Édouard et son guide, pendant le cours de leur route, traversèrent la plaine où le soir précédent avait été livrée la bataille. Les pâles rayons d’un soleil de décembre éclairaient tristement la verte bruyère. À l’endroit où la grande route pénètre dans le parc de lord Honsdale, on voyait des cadavres d’hommes et de chevaux, et les convives affamés d’un champ de bataille, les oiseaux de proie, les corbeaux et les éperviers.

« Ici donc est ta dernière demeure ! » se dit Waverley ; et ses yeux s’emplissaient de larmes au souvenir des nobles qualités de Fergus, ou de leur ancienne amitié ; ses défauts, ses passions étaient oubliés en ce moment. « Ici tomba le dernier Vich-Jan-Vohr, sur un coin inconnu de cette bruyère déserte ; dans une misérable escarmouche, au milieu des ténèbres, s’éteignit cet esprit intrépide, qui croyait peu de chose pour lui d’ouvrir, l’épée à la main, à son maître, le chemin du trône d’Angleterre. L’ambition, la politique, la bravoure, toutes ces qualités supérieures de l’humanité, ont subi ici le sort réservé à tout ce qui est mortel. Toi, le seul appui d’une sœur dont l’âme était aussi fière, aussi élevée que la tienne, et plus exaltée encore, ici se sont terminées toutes tes espérances pour Flora, et pour cette illustre et antique famille dont tu te vantais de rehausser encore la gloire par ton audace et ta valeur.

Ces idées se pressaient dans l’esprit de Waverley ; il résolut d’aller sur le lieu même du combat, et de rechercher si, parmi les morts, il ne retrouverait pas le corps de son ami, dans la pieuse intention de procurer à ses restes les derniers honneurs de la sépulture.
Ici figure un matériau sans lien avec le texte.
Definition decode_of_num (n : Z) : decode_func :=
  match n with
  | 0 => F_DecodeUnknown
  | 1 => F_DecodePayload
  | 2 => F_DecodeFragment
  | 3 => F_decodeARP
  | 4 => F_decodeCiscoDiscovery
  | 5 => F_decodeEthernetCTP
  | 6 => F_decodeDot1Q
  | 7 => F_decodeEtherIP
  | 8 => F_decodeEthernet
  | 9 => F_decodeGRE
  | 10 => F_decodeICMPv4
  | 11 => F_decodeIPv4
  | 12 => F_decodeIPv6
  | 13 => F_decodeLLC
  | 14 => F_decodeSNAP
  | 15 => F_decodeMPLS
  | 16 => F_decodePPP
  | 17 => F_decodePPPoE
  | 18 => F_decodeRUDP
  | 19 => F_decodeSCTP
  | 20 => F_decodeTCP
  | 21 => F_decodeUDP
  | 22 => F_decodeIPv6HopByHop
  | 23 => F_decodeIPv6Routing
  | 24 => F_decodeIPv6Fragment
  | 25 => F_decodeIPv6Destination
  | 26 => F_decodeIPSecAH
  | 27 => F_decodeIPSecESP
  | 28 => F_decodeUDPLite
  | 29 => F_decodeFDDI
  | 30 => F_decodeLoopback
  | 31 => F_decodeEAP
  | 32 => F_decodeEAPOL
  | 33 => F_decodeICMPv6
  | 34 => F_decodeLinkLayerDiscovery
  | 35 => F_decodeCiscoDiscoveryInfo
  | 36 => F_decodeNortelDiscovery
  | 37 => F_decodeIGMP
  | 38 => F_decodePFLog
  | 39 => F_decodeRadioTap
  | 40 => F_decodeDot11
  | 41 => F_decodeDot11Ctrl
  | 42 => F_decodeDot11Data
  | 43 => F_decodeDot11DataCFAck
  | 44 => F_decodeDot11DataCFPoll
  | 45 => F_decodeDot11DataCFAckPoll
  | 46 => F_decodeDot11DataNull
  | 47 => F_decodeDot11DataQOSData
  | 48 => F_decodeDot11DataQOSDataCFAck
  | 49 => F_decodeDot11DataQOSDataCFPoll
  | 50 => F_decodeDot11DataQOSDataCFAckPoll
  | 51 => F_decodeDot11DataQOSNull
  | 52 => F_decodeDot11DataQOSCFPollNoData
  | 53 => F_decodeDot11DataQOSCFAckPollNoData
  | 54 => F_decodeDot11InformationElement
  | 55 => F_decodeDot11CtrlCTS
  | 56 => F_decodeDot11CtrlRTS
  | 57 => F_decodeDot11CtrlBlockAckReq
  | 58 => F_decodeDot11CtrlBlockAck
  | 59 => F_decodeDot11CtrlPowersavePoll
  | 60 => F_decodeDot11CtrlAck
  | 61 => F_decodeDot11CtrlCFEnd
  | 62 => F_decodeDot11CtrlCFEndAck
  | 63 => F_decodeDot11MgmtAssociationReq
  | 64 => F_decodeDot11MgmtAssociationResp
  | 65 => F_decodeDot11MgmtReassociationReq
  | 66 => F_decodeDot11MgmtReassociationResp
  | 67 => F_decodeDot11MgmtProbeReq
  | 68 => F_decodeDot11MgmtProbeResp
  | 69 => F_decodeDot11MgmtMeasurementPilot
  | 70 => F_decodeDot11MgmtBeacon
  | 71 => F_decodeDot11MgmtATIM
  | 72 => F_decodeDot11MgmtDisassociation
  | 73 => F_decodeDot11MgmtAuthentication
  | 74 => F_decodeDot11MgmtDeauthentication
  | 75 => F_decodeDot11MgmtAction
  | 76 => F_decodeDot11MgmtActionNoAck
  | 77 => F_decodeDot11MgmtArubaWLAN
  | 78 => F_decodeDot11WEP
  | 79 => F_decodeDNS
  | 80 => F_decodeUSB
  | 81 => F_decodeUSBRequestBlockSetup
  | 82 => F_decodeUSBControl
  | 83 => F_decodeUSBInterrupt
  | 84 => F_decodeUSBBulk
  | 85 => F_decodeLinuxSLL
  | 86 => F_decodeSFlow
  | 87 => F_decodePrismHeader
  | 88 => F_decodeVXLAN
  | 89 => F_decodeNTP
  | 90 => F_decodeDHCPv4
  | 91 => F_decodeVRRP
  | 92 => F_decodeGeneve
  | 93 => F_decodeSTP
  | 94 => F_decodeBFD
  | 95 => F_decodeOSPF
  | 96 => F_decodeICMPv6RouterSolicitation
  | 97 => F_decodeICMPv6RouterAdvertisement
  | 98 => F_decodeICMPv6NeighborSolicitation
  | 99 => F_decodeICMPv6NeighborAdvertisement
  | 100 => F_decodeICMPv6Redirect
  | 101 => F_decodeGTPv1u
  | 102 => F_decodeEAPOLKey
  | 103 => F_decodeLCM
  | 104 => F_decodeICMPv6Echo
  | 105 => F_decodeSIP
  | 106 => F_decodeDHCPv6
  | 107 => F_decodeMLDv1MulticastListenerReport
  | 108 => F_decodeMLDv1MulticastListenerDone
  | 109 => F_decodeMLDv1MulticastListenerQuery
  | 110 => F_decodeMLDv2MulticastListenerReport
  | 111 => F_decodeMLDv2MulticastListenerQuery
  | 112 => F_decodeTLS
  | 113 => F_decodeModbusTCP
  | 114 => F_decodeRMCP
  | 115 => F_decodeASF
  | 116 => F_decodeASFPresencePong
  | 117 => F_decodeERSPANII
  | 118 => F_decodeRADIUS
  | 119 => F_decodeAGUE
  | 120 => F_decodeAPSP
  | 121 => F_decodeSCTPData
  | 122 => F_decodeSCTPInit
  | 123 => F_decodeSCTPSack
  | 124 => F_decodeSCTPHeartbeat
  | 125 => F_decodeSCTPError
  | 126 => F_decodeSCTPShutdown
  | 127 => F_decodeSCTPShutdownAck
  | 128 => F_decodeSCTPCookieEcho
  | 129 => F_decodeSCTPEmptyLayer
  | 130 => F_decodeIPv4or6
  | 131 => F_decodeDot11DataCFAckNoData
  | 132 => F_decodeDot11DataCFPollNoData
  | 133 => F_decodeDot11DataCFAckPollNoData
  | _ => F_DecodeUnknown
  end.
Le jeune homme qui l’accompagnait, poltron de son naturel, remontra à Édouard les dangers de son entreprise, mais il n’en persista pas moins dans sa résolution. Les goujats à la suite de l’armée avaient déjà dépouillé les morts de tout ce qu’ils avaient pu emporter ; mais les habitants du pays, peu familiers avec les scènes de sang, ne s’étaient pas encore approchés du champ de bataille ; plusieurs le considéraient à quelque distance, avec une curiosité mêlée d’effroi. Environ soixante ou soixante-dix dragons étaient étendus dans le premier enclos, tant sur la grande route que sur la bruyère. Parmi les Highlandais, à peine si une douzaine avaient péri ; la plupart de ceux qui s’étaient trop avancés dans la plaine n’avaient pu regagner leurs retranchements. Il chercha inutilement parmi les morts le corps de Fergus. Sur une petite éminence, à quelque distance de ses compagnons, étaient étendus trois dragons anglais, deux chevaux et Callum, Beg, dont le crâne, si dur qu’il fût, avait été fendu par le sabre d’un cavalier anglais. Il était possible que le corps de Fergus eût été emporté par son clan ; il était possible aussi qu’il se fût sauvé, d’autant plus qu’Evan Dhu, qui n’abandonnait jamais son chef, ne se trouvait pas au nombre des morts ; peut-être aussi était-il prisonnier, et le moindre des malheurs annoncés par l’apparition du Bodach Glas pouvait s’être réalisé. L’arrivée d’une troupe de dragons, pour forcer les passants d’ensevelir les morts, et de plusieurs campagnards qu’ils avaient déjà rassemblés à cet effet, obligea Édouard de rejoindre son guide, qui l’attendait avec anxiété dans une allée du parc.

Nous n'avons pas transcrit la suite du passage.